(Dataset entries)
(** Split a hypothesis [m ≫= f = Ret b] and repeat on its parts. *)
Ltac inv_ret :=
  repeat match goal with
    | H : Ret _ = Ret _ |- _ => injection H; clear H; intros; subst
    | H : mret _ = Ret _ |- _ => injection H; clear H; intros; subst
    | H : Fault = Ret _ |- _ => discriminate H
    | H : Diverge = Ret _ |- _ => discriminate H
    | H : _ ≫= _ = Ret _ |- _ =>
        let a := fresh "r" in let E := fresh "E" in
        apply bind_Ret in H as (a & E & H); cbv beta in H
    end.

(** Follow one normal run: bind, pair patterns and conditionals. *)
Ltac run_ret :=
  repeat first
    [ progress inv_ret
    | match goal with
      | H : (let '(_, _) := ?p in _) = Ret _ |- _ => destruct p eqn:?
      | H : (if ?c then _ else _) = Ret _ |- _ => destruct c eqn:?
      end ]; try discriminate.

(** ** Objects in memory

    An object is the list of its bytes; an address inside it is an offset.
    An access that leaves the object is a [Fault]. *)

Definition len (l : bytes) : Z := Z.of_nat (length l).

Definition slice (l : bytes) (off n : Z) : bytes :=
  take (Z.to_nat n) (drop (Z.to_nat off) l).

Definition in_range (l : bytes) (off n : Z) : bool :=
  (0 <=? off) && (0 <=? n) && (off + n <=? len l).

Definition rd (l : bytes) (i : Z) : outcome Z :=
  if (0 <=? i) && (i <? len l) then
    match l !! Z.to_nat i with Some b => Ret b | None => Fault end
  else Fault.

Definition rd_bytes (l : bytes) (off n : Z) : outcome bytes :=
  if in_range l off n then Ret (slice l off n) else Fault.

Definition splice (l : bytes) (off : Z) (src : bytes) : bytes :=
  take (Z.to_nat off) l ++ src ++ drop (Z.to_nat off + length src) l.

Definition wr_bytes (l : bytes) (off : Z) (src : bytes) : outcome bytes :=
  if in_range l off (len src) then Ret (splice l off src) else Fault.

Lemma len_nonneg l : 0 <= len l.
Proof. unfold len; lia. Qed.
Lemma len_app l k : len (l ++ k) = len l + len k.
Proof. unfold len. rewrite length_app. lia. Qed.
Lemma len_cons x l : len (x :: l) = 1 + len l.
Proof. unfold len. simpl. lia. Qed.
Lemma len_nil : len [] = 0.
Proof. done. Qed.
Lemma len_take n l : 0 <= n <= len l -> len (take (Z.to_nat n) l) = n.
Proof. unfold len. intros. rewrite length_take. lia. Qed.
Lemma len_drop n l : 0 <= n <= len l -> len (drop (Z.to_nat n) l) = len l - n.
Proof. unfold len. intros. rewrite length_drop. lia. Qed.
Lemma len_replicate n x : len (replicate n x) = Z.of_nat n.
Proof. unfold len. by rewrite length_replicate. Qed.

Lemma in_range_true l off n :
  in_range l off n = true <-> 0 <= off /\ 0 <= n /\ off + n <= len l.
Proof. unfold in_range. rewrite !andb_true_iff, !Z.leb_le. tauto. Qed.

= Assignment =
Above are the records; copy exactly the lines from the line with "destruct c eqn:?" through the line with "Lemma len_drop n", both included.

= Response box =
      | H : (if ?c then _ else _) = Ret _ |- _ => destruct c eqn:?
      end ]; try discriminate.

(** ** Objects in memory

    An object is the list of its bytes; an address inside it is an offset.
    An access that leaves the object is a [Fault]. *)

Definition len (l : bytes) : Z := Z.of_nat (length l).

Definition slice (l : bytes) (off n : Z) : bytes :=
  take (Z.to_nat n) (drop (Z.to_nat off) l).

Definition in_range (l : bytes) (off n : Z) : bool :=
  (0 <=? off) && (0 <=? n) && (off + n <=? len l).

Definition rd (l : bytes) (i : Z) : outcome Z :=
  if (0 <=? i) && (i <? len l) then
    match l !! Z.to_nat i with Some b => Ret b | None => Fault end
  else Fault.

Definition rd_bytes (l : bytes) (off n : Z) : outcome bytes :=
  if in_range l off n then Ret (slice l off n) else Fault.

Definition splice (l : bytes) (off : Z) (src : bytes) : bytes :=
  take (Z.to_nat off) l ++ src ++ drop (Z.to_nat off + length src) l.

Definition wr_bytes (l : bytes) (off : Z) (src : bytes) : outcome bytes :=
  if in_range l off (len src) then Ret (splice l off src) else Fault.

Lemma len_nonneg l : 0 <= len l.
Proof. unfold len; lia. Qed.
Lemma len_app l k : len (l ++ k) = len l + len k.
Proof. unfold len. rewrite length_app. lia. Qed.
Lemma len_cons x l : len (x :: l) = 1 + len l.
Proof. unfold len. simpl. lia. Qed.
Lemma len_nil : len [] = 0.
Proof. done. Qed.
Lemma len_take n l : 0 <= n <= len l -> len (take (Z.to_nat n) l) = n.
Proof. unfold len. intros. rewrite length_take. lia. Qed.
Lemma len_drop n l : 0 <= n <= len l -> len (drop (Z.to_nat n) l) = len l - n.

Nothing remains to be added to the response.